** TASK DESCRIPTION **
For the word "pose", work out how many lines in the records below contain it and state that count alone.

** SOURCE MATERIAL **
Definition silc_command_payload_encode (cmd argc : Z) (argv : list (option (list Z)))
    (argv_lens argv_types : list Z) (ident : Z) : option SilcBuffer :=
  if negb (argc =? 0) then
    match silc_argument_payload_encode argc argv argv_lens argv_types with
    | None => None
    | Some args => encode_command cmd argc ident (Some args)
    end
  else encode_command cmd argc ident None.

Definition silc_command_payload_encode_payload (payload : SilcCommandPayload)
    : option SilcBuffer :=
  match args payload with
  | Some a =>
      encode_command (cmd payload) (silc_argument_get_arg_num (Some a)) (ident payload)
        (silc_argument_payload_encode_payload a)
  | None => encode_command (cmd payload) 0 (ident payload) None
  end.

(** [va_arg] triples, in the order type, data, length. *)
Abbreviation va_triple := (Z * option (list Z) * Z)%type (only parsing).

(** The loop of the variadic encoders: triples without a type, data or length
    are skipped, the data of the others duplicated.  [None] is [goto out]. *)
Fixpoint va_collect (n : nat) (ap : list va_triple) : option (list (option (list Z) * Z * Z)) :=
  match n, ap with
  | S n, (x_type, x, x_len) :: ap =>
      match x with
      | Some x =>
          if (x_type =? 0) || (x_len =? 0) then va_collect n ap
          else match silc_memdup x x_len with
               | None => None
               | Some dup => cons (Some dup, x_len, x_type) <$> va_collect n ap
               end
      | None => va_collect n ap
      end
  | _, _ => Some []
  end.

Definition encode_triples (cmd ident : Z) (l : list (option (list Z) * Z * Z))
    : option SilcBuffer :=
  silc_command_payload_encode cmd (zlen l) ((fun a => a.1.1) <$> l)
    ((fun a => a.1.2) <$> l) ((fun a => a.2) <$> l) ident.

Definition silc_command_payload_encode_vap (cmd ident argc : Z) (ap : list va_triple)
    : option SilcBuffer :=
  if negb (argc =? 0) then
    match silc_calloc argc 8, silc_calloc argc 4, silc_calloc argc 4 with
    | Some _, Some _, Some _ =>
        match va_collect (Z.to_nat argc) ap with
        | None => None
        | Some l => encode_triples cmd ident l
        end
    | _, _, _ => None
    end
  else encode_triples cmd ident [].

Definition silc_command_payload_encode_va : Z -> Z -> Z -> list va_triple -> option SilcBuffer :=
  silc_command_payload_encode_vap.

(** The status and the error go first, as an argument of type 1. *)
Definition silc_command_reply_payload_encode_vap (cmd status error ident argc : Z)
    (ap : list va_triple) : option SilcBuffer :=
  let argc := u32 (argc + 1) in
  match silc_calloc argc 8, silc_calloc argc 4, silc_calloc argc 4 with
  | Some _, Some _, Some _ =>
      match silc_memdup [u8 status; u8 error] 2 with
      | None => None
      | Some argv0 =>
          match va_collect (Z.to_nat (argc - 1)) ap with
          | None => None
          | Some l => encode_triples cmd ident ((Some argv0, 2, 1) :: l)
          end
      end
  | _, _, _ => None
  end.

Definition silc_command_reply_payload_encode_va
    : Z -> Z -> Z -> Z -> Z -> list va_triple -> option SilcBuffer :=
  silc_command_reply_payload_encode_vap.

Definition silc_command_get (payload : SilcCommandPayload) : Z := cmd payload.
Definition silc_command_get_args (payload : SilcCommandPayload)
    : option SilcArgumentPayload := args payload.
Definition silc_command_get_ident (payload : SilcCommandPayload) : Z := ident payload.

Definition SILC_STATUS_OK : Z := 0.
Definition SILC_STATUS_ERR_NO_SUCH_NICK : Z := 10.

(** The result, and the status and error stored through the two pointers
    ([None] when nothing is stored). *)
Definition silc_command_get_status (payload : SilcCommandPayload) : bool * option (Z * Z) :=
  match args payload with
  | None => (false, None)
  | Some a =>
      match silc_argument_get_arg_type (Some a) 1 with
      | Some (Some tmp, tmp_len) =>
          if negb (tmp_len =? 2) then (false, None)
          else
            let tmp0 := znth tmp 0 in
            let tmp1 := znth tmp 1 in
            if (tmp0 =? 0) && negb (tmp1 =? 0) then
              let s := u8 (SILC_GET16_MSB tmp) in
              (s <? SILC_STATUS_ERR_NO_SUCH_NICK,
               Some (s, if SILC_STATUS_ERR_NO_SUCH_NICK <=? s then s else 0))
            else
              ((tmp0 <? SILC_STATUS_ERR_NO_SUCH_NICK) && (tmp1 =? SILC_STATUS_OK),
               Some (tmp0, if SILC_STATUS_ERR_NO_SUCH_NICK <=? tmp0 then tmp0 else tmp1))
      | _ => (false, None)
      end
  end.

Definition silc_command_set_ident (payload : SilcCommandPayload) (n : Z)
    : SilcCommandPayload := mkCommand (cmd payload) n (args payload).
Definition silc_command_set_command (payload : SilcCommandPayload) (command : Z)
    : SilcCommandPayload := mkCommand command (ident payload) (args payload).

(** ** Reference form *)

(** The six header bytes. *)
Definition enc_header (len cmd argc ident : Z) : list Z :=
  SILC_PUT16_MSB len ++ [u8 cmd; u8 argc] ++ SILC_PUT16_MSB ident.

(** A payload from its bytes: the length must be the whole payload, the command
    not 0, and the records exactly as many as announced; without records the
    rest of the payload is not looked at. *)
Definition dec_command (d : list Z) : option SilcCommandPayload :=
  match d with
  | a :: b :: c :: n :: i :: j :: d' =>
      if negb (SILC_GET16_MSB [a; b] =? zlen d) then None
      else if u8 c =? 0 then None
      else if u8 n =? 0 then Some (mkCommand (u8 c) (SILC_GET16_MSB [i; j]) None)
      else (fun l => mkCommand (u8 c) (SILC_GET16_MSB [i; j]) (Some (payload_of l)))
             <$> dec_tlvs (Z.to_nat (u8 n)) d'
  | _ => None
  end.

Lemma argc_u8_ok n : u8 n <> 0 -> argc_ok (u8 n).
Proof. pose proof (u8_range n). unfold argc_ok. lia. Qed.

Lemma command_parse_ok d :
  zlen d < 2147483648 -> silc_command_payload_parse d (zlen d) = dec_command d.
Proof.
  intros Hd. unfold silc_command_payload_parse. rewrite set_areas by done.
  destruct d as [|a [|b [|c [|e [|i [|j d]]]]]]; try short_unformat.
  run_unformat. cbn [dec_command]. rewrite of_areas_len by zl.
  destruct (Z.eqb_spec (SILC_GET16_MSB [a; b]) (zlen (a :: b :: c :: e :: i :: j :: d)));
    cbn [negb]; [|done].
  destruct (Z.eqb_spec (u8 c) 0); [done|].
  change (of_areas [] (a :: b :: c :: e :: i :: j :: d) [])
    with (of_areas [] ([a; b; c; e; i; j] ++ d) []).
  change SILC_COMMAND_PAYLOAD_LEN with (zlen [a; b; c; e; i; j]).
  rewrite pull_areas by zl. cbn [fst].
  destruct (Z.eqb_spec (u8 e) 0) as [|Hn]; cbn [negb]; [done|].
  rewrite data_areas, of_areas_len, app_nil_r by zl.
  rewrite payload_parse_ok; [by destruct (dec_tlvs _ _)|zl|by apply argc_u8_ok].
Qed.

Lemma enc_header_args len cmd argc ident :
  enc_args [PARAM_UI16_SHORT len; PARAM_UI8_CHAR cmd; PARAM_UI8_CHAR argc;
            PARAM_UI16_SHORT ident] = enc_header len cmd argc ident.
Proof. reflexivity. Qed.

Lemma encode_command_ok cmd argc ident e :
  6 + zlen e < SILC_MAX_ALLOC ->
  encode_command cmd argc ident (Some (whole e)) =
  Some (whole (enc_header (6 + zlen e) cmd argc ident ++ e)).
Proof.
  intros Hs. pose proof Hs as Hs'. unfold SILC_MAX_ALLOC in Hs'. zlen_facts.
  unfold encode_command, SILC_COMMAND_PAYLOAD_LEN.
  rewrite whole_len, whole_data, (Z.add_comm (zlen e)), u32_id by lia.
  rewrite alloc_size_areas by lia. fold (whole (zeros (6 + zlen e))).
  rewrite zeros_app by lia.
  assert (Ez : zlen (zeros (zlen e)) = zlen e) by (apply zlen_zeros; lia).
  rewrite format_front;
    [|repeat constructor|done|rewrite Ez, zlen_zeros; [done|lia]].
  cbn [fst]. rewrite enc_header_args. set (hdr := enc_header _ _ _ _).
  change 6 with (zlen hdr).
  rewrite (format_rest hdr (zeros (zlen e)) [PARAM_NSTRING (Some e) (zlen e)]).
  - by rewrite enc_args_cons, app_nil_r; cbn [enc_arg]; rewrite ztake_ge.
  - constructor; [cbn; lia|done].
  - rewrite Ez, enc_args_cons, app_nil_r; cbn [enc_arg]. by rewrite ztake_ge.
  - by rewrite Ez.
Qed.

Lemma encode_command_none cmd argc ident :
  encode_command cmd argc ident None = Some (whole (enc_header 6 cmd argc ident)).
Proof.
  unfold encode_command. cbn [silc_buffer_len].
  change (u32 (0 + SILC_COMMAND_PAYLOAD_LEN)) with 6.
  rewrite alloc_size_areas by done. fold (whole (zeros 6)).
  by rewrite format_whole by (done || by repeat constructor).
Qed.

(** The encoder on a list of arguments. *)
Lemma encode_triples_ok cmd ident l :
  Forall triple_ok l -> 6 + zlen (enc_tlvs (tlv_of <$> l)) < SILC_MAX_ALLOC ->
  encode_triples cmd ident l =
  Some (whole (enc_header (6 + zlen (enc_tlvs (tlv_of <$> l))) cmd (zlen l) ident
               ++ enc_tlvs (tlv_of <$> l))).
Proof.
  intros Hl Hs. unfold encode_triples, silc_command_payload_encode.
  destruct (Z.eqb_spec (zlen l) 0) as [E|E]; cbn [negb].
  - apply zlen_zero_nil in E as ->. rewrite encode_command_none. by rewrite app_nil_r.
  - rewrite encode_ok by (done || unfold SILC_MAX_ALLOC in *; lia).
    by apply encode_command_ok.
Qed.

(** Decoding what the header and the records encode. *)
Lemma dec_command_ok cmd ident l :
  0 < cmd < 256 -> 0 <= ident < 65536 -> Forall tlv_ok l -> zlen l < 256 ->
  6 + zlen (enc_tlvs l) < 65536 ->
  dec_command (enc_header (6 + zlen (enc_tlvs l)) cmd (zlen l) ident ++ enc_tlvs l) =
  Some (mkCommand cmd ident (if decide (l = []) then None else Some (payload_of l))).
Proof.
  intros Hc Hi Hl Hn Hs. zlen_facts. set (len := 6 + zlen (enc_tlvs l)) in *.
  assert (G : forall x, 0 <= x < 65536 ->
    SILC_GET16_MSB [u8 (Z.shiftr x 8); u8 x] = x).
  { intros x Hx. change [u8 (Z.shiftr x 8); u8 x] with (SILC_PUT16_MSB x).
    rewrite <- (app_nil_r (SILC_PUT16_MSB x)), get16_put16. by apply u16_id. }
  unfold enc_header, SILC_PUT16_MSB. cbn [app dec_command].
  rewrite !G, !u8_u8, (u8_id cmd), (u8_id (zlen l)) by lia. rewrite !zlen_cons.
  destruct (Z.eqb_spec len (1 + (1 + (1 + (1 + (1 + (1 + zlen (enc_tlvs l))))))));
    [|unfold len in *; lia]. cbn [negb].
  destruct (Z.eqb_spec cmd 0); [lia|]. destruct (Z.eqb_spec (zlen l) 0) as [E|E].
  - apply zlen_zero_nil in E as ->. done.
  - rewrite decide_False by (intros ->; done).
    pose proof (dec_enc_tlvs l [] Hl) as D. rewrite app_nil_r in D.
    unfold zlen at 1. rewrite Nat2Z.id, D. done.
Qed.

(** A call of the variadic encoders whose data are as long as announced. *)
Definition va_ok (a : va_triple) : Prop :=
  match a.1.2 with
  | Some x => a.1.1 <> 0 -> 0 <= a.2 <= zlen x /\ a.2 < 65536
  | None => True
  end.

(** The arguments a call sends: those with a type, data and length. *)
Fixpoint va_sent (ap : list va_triple) : list tlv :=
  match ap with
  | [] => []
  | (x_type, Some x, x_len) :: ap =>
      if (x_type =? 0) || (x_len =? 0) then va_sent ap
      else (x_type, ztake x_len x) :: va_sent ap
  | (_, None, _) :: ap => va_sent ap
  end.

Lemma va_collect_ok ap :
  Forall va_ok ap ->
  exists l, va_collect (length ap) ap = Some l /\ Forall triple_ok l /\
            tlv_of <$> l = va_sent ap.
Proof.
  induction ap as [|[[ty [x|]] len] ap IH]; intros Hap; [by exists []| |];
    apply list.Forall_cons_1 in Hap as [Ha Hap]; destruct (IH Hap) as (l & E & Hl & Ht);
    cbn [length va_collect va_sent]; [|by exists l].
  destruct (Z.eqb_spec ty 0) as [|Hty]; cbn [orb]; [by exists l|].
  destruct (Z.eqb_spec len 0); cbn [orb]; [by exists l|].
  destruct (Ha Hty) as [Hlen Hlen']; cbn [fst snd] in *.
  rewrite silc_memdup_ok by (done || unfold SILC_MAX_ALLOC; lia). rewrite E.
  eexists. split; [done|]. split.
  - constructor; [|done]. split; cbn; [lia|]. rewrite zlen_app, zlen_take; zl.
  - rewrite fmap_cons, Ht. f_equal. unfold tlv_of; cbn. f_equal.
    by rewrite ztake_app_exact by (rewrite zlen_take; lia).
Qed.

Lemma va_sent_ok ap :
  Forall va_ok ap -> Forall (fun a : va_triple => 0 <= a.1.1 < 256) ap ->
  Forall tlv_ok (va_sent ap).
Proof.
  induction ap as [|[[ty [x|]] len] ap IH]; intros Hap Hty; [done| |];
    apply list.Forall_cons_1 in Hap as [Ha Hap]; apply list.Forall_cons_1 in Hty as [Ht Hty];
    cbn [va_sent fst] in *; [|by apply IH].
  destruct (Z.eqb_spec ty 0) as [|E]; cbn [orb]; [by apply IH|].
  destruct (Z.eqb_spec len 0); cbn [orb]; [by apply IH|].
  constructor; [|by apply IH]. destruct (Ha E); cbn in *.
  split; cbn; [done|]. rewrite zlen_take; lia.
Qed.

Lemma zlen_va_sent ap : zlen (va_sent ap) <= zlen ap.
Proof.
  induction ap as [|[[ty [x|]] len] ap IH]; cbn [va_sent]; rewrite ?zlen_cons; [done| |lia].
  case_match; rewrite ?zlen_cons; lia.
Qed.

** OUTPUT BELOW **
3